Quanto ai letterati ... io n’ho conosciuto pochi, e questi pochi m’hanno tolto la voglia di conoscerne altri. ... Secondo loro, il sommo della sapienza umana, anzi la sola e vera scienza dell’uomo è l’Antiquaria. ... Filosofia, morale, politica, scienza del cuore umano, eloquenza, poesia, filologia, tutto ciò è straniero in Roma ... La bella è che non si trova un Romano il quale realmente possieda il latino o il greco. (A Monaldo, 9 dicembre ’22),

sia su “queste bestie femminine” delle donne romane:

... mi ristringerò solamente alle donne, e alla fortuna che voi forse credete che sia facile di far con esse nelle città grandi.
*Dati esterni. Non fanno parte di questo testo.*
(** X6. For a name that is neither in the table nor a member of
    [Object.prototype], [getEnumDiscriminant] is the 31-polynomial of the
    code units, wrapped to a signed 32-bit integer, its absolute value
    taken modulo 256. *)
Theorem X6_fallback_hash (variantName : jsstring) :
  get variantName Index.knownVariants = None ->
  ~ In variantName Index.Object_prototype_names ->
  Index.getEnumDiscriminant variantName
  = Some (Z.abs (Index.ToInt32 (poly31 variantName)) mod 256)
  /\ - 2 ^ 31 <= Index.ToInt32 (poly31 variantName) < 2 ^ 31.
Proof.
  intros Htable Hproto. split; [|apply ToInt32_range].
  unfold Index.getEnumDiscriminant. rewrite Htable.
  destruct (bool_decide_reflect (variantName ∈ Index.Object_prototype_names))
    as [Hin|_].
  - exfalso. apply Hproto, list_elem_of_In, Hin.
  - do 3 f_equal. exact (hash_loop_31 variantName 0).
Qed.

(** The name [Deposit], whose polynomial passes 2^31. *)
Lemma X6_fallback_hash_witness :
  get (js "Deposit") Index.knownVariants = None
  /\ ~ In (js "Deposit") Index.Object_prototype_names
  /\ poly31 (js "Deposit") = 63348649598
  /\ Index.ToInt32 (poly31 (js "Deposit")) = (-1075859842)
  /\ Index.getEnumDiscriminant (js "Deposit") = Some 130.
Proof.
  assert (~ In (js "Deposit") Index.Object_prototype_names) as Hproto.
  { intros H. vm_compute in H. intuition discriminate. }
  split; [reflexivity|]. split; [exact Hproto|].
  split; [reflexivity|]. split; [reflexivity|].
  rewrite (proj1 (X6_fallback_hash (js "Deposit") eq_refl Hproto)). reflexivity.
Defined.

(** ** Values that need no context *)

Lemma sequence_transfer {A} (f g : A -> result bytes) (l : list A) :
  Forall (fun x => forall bs, f x = Ok bs -> g x = Ok bs) l ->
  forall chunks,
    sequence (map f l) = Ok chunks -> sequence (map g l) = Ok chunks.
Proof.
  induction 1 as [|x l Hx _ IH]; intros chunks; simpl; [auto|].
  destruct (f x) as [bs|e] eqn:Ef; simpl; [|discriminate].
  rewrite (Hx bs eq_refl). simpl.
  destruct (sequence (map f l)) as [others|e]; simpl; [|discriminate].
  rewrite (IH others eq_refl). auto.
Qed.

Lemma get_Forall {A} (P : A -> Prop) (key : jsstring)
  (fields : list (jsstring * A)) (a : A) :
  Forall (fun kv => P (snd kv)) fields -> get key fields = Some a -> P a.
Proof.
  induction 1 as [|[k x] fields Hx _ IH]; simpl; [discriminate|].
  destruct (decide (k = key)); [intros [= <-]; exact Hx | exact IH].
Qed.

Lemma enum_shaped_inv (fields : list (jsstring * value)) :
  enum_shaped fields = true ->
  exists key v, fields = [(key, v)] /\ JS.test_upper_start key = true.
Proof.
  destruct fields as [|[k v] [|? ?]]; simpl; try discriminate.
  intros H. exists k, v. auto.
Qed.
(** * Page objects of the SauceDemo Playwright suite

    A shallow embedding of [pages/BasePage.ts], [pages/ProductsPage.ts],
    [pages/CartPage.ts], [pages/CheckoutOverviewPage.ts] and
    [playwright.config.ts], with the properties the specification states
    about them.

    Conventions.
    - A JavaScript string is a [string]; each [ascii] stands for one UTF-16
      code unit in the range U+0000..U+00FF (Latin-1).  On that range
      [toLowerCase], [trim] and the regular-expression class [\s] are
      modelled exactly; code units above U+00FF are outside the model.
    - A JavaScript number is a double: [NaN], an infinity, or a finite
      double given by its exact rational value.  The value a string of
      digits denotes is rounded to the nearest double, ties to even, and to
      an infinity beyond the range ([Num.toDouble]); the two zeros are not
      told apart.
    - The Playwright [Page] is an external collaborator: it is an interface
      ([Class Page]) whose operations may throw and may change the world. *)

From Stdlib Require Import Bool Ascii String List NArith ZArith QArith Lia.
From Stdlib Require Qcanon.
Import ListNotations.

Local Open Scope string_scope.

(** ** JavaScript strings *)

Module JS.

Definition code (c : ascii) : N := N_of_ascii c.

(** [\s] in a regular expression and the set [String.prototype.trim]
    strips: TAB, LF, VT, FF, CR, SPACE and NO-BREAK SPACE below U+0100. *)
Definition isWhiteSpace (c : ascii) : bool :=
  let n := code c in
  (((9 <=? n) && (n <=? 13)) || (n =? 32) || (n =? 160))%N.

(** [\d] *)
Definition isDigit (c : ascii) : bool :=
  let n := code c in ((48 <=? n) && (n <=? 57))%N.

(** [[()]] *)
Definition isParen (c : ascii) : bool :=
  let n := code c in ((n =? 40) || (n =? 41))%N.

(** [\.] *)
Definition isDot (c : ascii) : bool := (code c =? 46)%N.

Definition isDollar (c : ascii) : bool := (code c =? 36)%N.

(** Unicode simple lower-case mapping on U+0000..U+00FF: A-Z and the
    Latin-1 capitals U+00C0..U+00DE (the multiplication sign U+00D7
    excepted) move up by 32. *)
Definition lowerChar (c : ascii) : ascii :=
  let n := code c in
  if (((65 <=? n) && (n <=? 90))
      || ((192 <=? n) && (n <=? 222) && negb (n =? 215)))%N
  then ascii_of_N (n + 32) else c.

(** [s.toLowerCase()] *)
Fixpoint toLowerCase (s : string) : string :=
  match s with
  | EmptyString => EmptyString
  | String c s' => String (lowerChar c) (toLowerCase s')
  end.

(** [s.replace(/C+/g, r)] for a character class [C]: scanning from the
    left, a match starts at the first character of the class, is greedy
    (takes the whole run), and scanning resumes after it. *)
Fixpoint replaceAllPlus (p : ascii -> bool) (r : string) (s : string) : string :=
  match s with
  | EmptyString => EmptyString
  | String c s' =>
      if p c then
        r ++ (fix afterMatch (t : string) : string :=
                match t with
                | EmptyString => EmptyString
                | String d t' =>
                    if p d then afterMatch t'
                    else String d (replaceAllPlus p r t')
                end) s'
      else String c (replaceAllPlus p r s')
  end.
(** A decoder that decodes the nested tuple and its two inner regions as
    the ABI prescribes, and behaves as [other] everywhere else. *)
Definition nested_tuple_decoder
    (other : list string -> bytes -> option (list value))
    (types : list string) (data : bytes) : option (list value) :=
  let inner := [VBytes word_ff; VBytes [x80]] in
  if types_eqb types ["bytes32"; "bytes"]
     && bytes_eqb data (slice nested_tuple_data 64 192)
  then Some inner
  else if types_eqb types ["(bytes32,bytes)"]
          && bytes_eqb data (slice nested_tuple_data 32 192)
  then Some [VSeq inner]
  else if types_eqb types ["((bytes32,bytes))"]
          && bytes_eqb data nested_tuple_data
  then Some [VSeq [VSeq inner]]
  else other types data.

(** The tail of the encoding of [["A", "B"]] as a [string[]], after its
    length word, and the whole encoding. *)
Definition string_array_region : bytes :=
  word 64 ++ word 128 ++ word 1 ++ padded [x41] ++ word 1 ++ padded [x42].

Definition string_array_data : bytes :=
  word 32 ++ word 2 ++ string_array_region.

(** The encoding of [("B", [("A", 1, "B")])]: the head words name the
    tails in reverse order.  The first head word points at the byte string
    [b"B"] at 128, the second at an array at 64 whose single element is the
    three words from 96 on, so that the byte string lies inside the
    element. *)
Definition swapped_tails_data : bytes :=
  word 128 ++ word 64 ++ word 1 ++ padded [x41] ++ word 1 ++ padded [x42].
(** * nyc-cuisine-map: the Google Maps enrichment scrapers and the merge stage

    A shallow embedding of

    - [scripts/scrape_google_maps_parallel.py] (module [Parallel]),
    - [scripts/scrape_google_maps.py]          (module [Single]),
    - [scripts/merge_google_data.py]           (module [Merge]),

    together with the two pieces of the Python standard library they lean on:
    the string methods ([PyStr]) and [difflib.SequenceMatcher] ([Difflib]).

    Conventions.
    - A Python [str] is a [string]; its characters are the code points below
      256, so [ascii] stands for one character.
    - A similarity score is the exact rational [2*M/T] that [ratio()] divides
      out; the thresholds [0.9], [0.8], [0.7], [0.5] are the rationals of the
      same name.  The scripts compare doubles: the division is correctly
      rounded and rounding is monotone, so [2.0*M/T > 0.9] and the rational
      comparison agree as long as [T] stays below [2^49], far above any text
      the scripts meet.
    - Whatever the scripts read from the outside world (the clock, the page,
      the progress file) is an explicit argument. *)

From Stdlib Require Import QArith Qround Ascii String DecimalN.
From stdpp Require Import base list strings gmap sorting.


(** ** Python string methods *)

Module PyStr.

Definition chars (s : string) : list ascii := list_ascii_of_string s.
Definition str (l : list ascii) : string := string_of_list_ascii l.

Definition code (c : ascii) : nat := nat_of_ascii c.

(** [str.lower] on one code point: A-Z, and the Latin-1 capitals
    U+00C0..U+00DE without the multiplication sign U+00D7. *)
Definition lower_char (c : ascii) : ascii :=
  let n := code c in
  if ((65 <=? n) && (n <=? 90)) || ((192 <=? n) && (n <=? 222) && negb (n =? 215))
  then ascii_of_nat (n + 32) else c.

Definition lower_chars (l : list ascii) : list ascii := map lower_char l.
Definition lower (s : string) : string := str (lower_chars (chars s)).

(** [str.isspace] on one code point. *)
Definition is_space (c : ascii) : bool :=
  let n := code c in
  ((9 <=? n) && (n <=? 13)) || ((28 <=? n) && (n <=? 32)) || (n =? 133) || (n =? 160).

Fixpoint lstrip_chars (l : list ascii) : list ascii :=
  match l with
  | c :: l' => if is_space c then lstrip_chars l' else l
  | [] => []
  end.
V’assicuro che è propriamente tutto il contrario. Al passeggio, in Chiesa, andando per le strade, non trovate una befana che vi guardi. (A Carlo, 6 dicembre ’22).

Fra le lettere “romane” bisogna però ricordare quella, splendida, inviata a Carlo il 20 febbraio ’23, “in un certo senso la ‘poesia’ scritta da Leopardi in questo periodo” (Walter Binni): “fui a visitare il sepolcro del Tasso e ci piansi. Questo è il primo e l’unico piacere che ho provato in Roma ...”.

Leopardi soggiornò nuovamente a Roma fra l’ottobre del 1831 e il marzo del ’32, con Ranieri: ma anche questi furono mesi di “esilio acerbissimo”.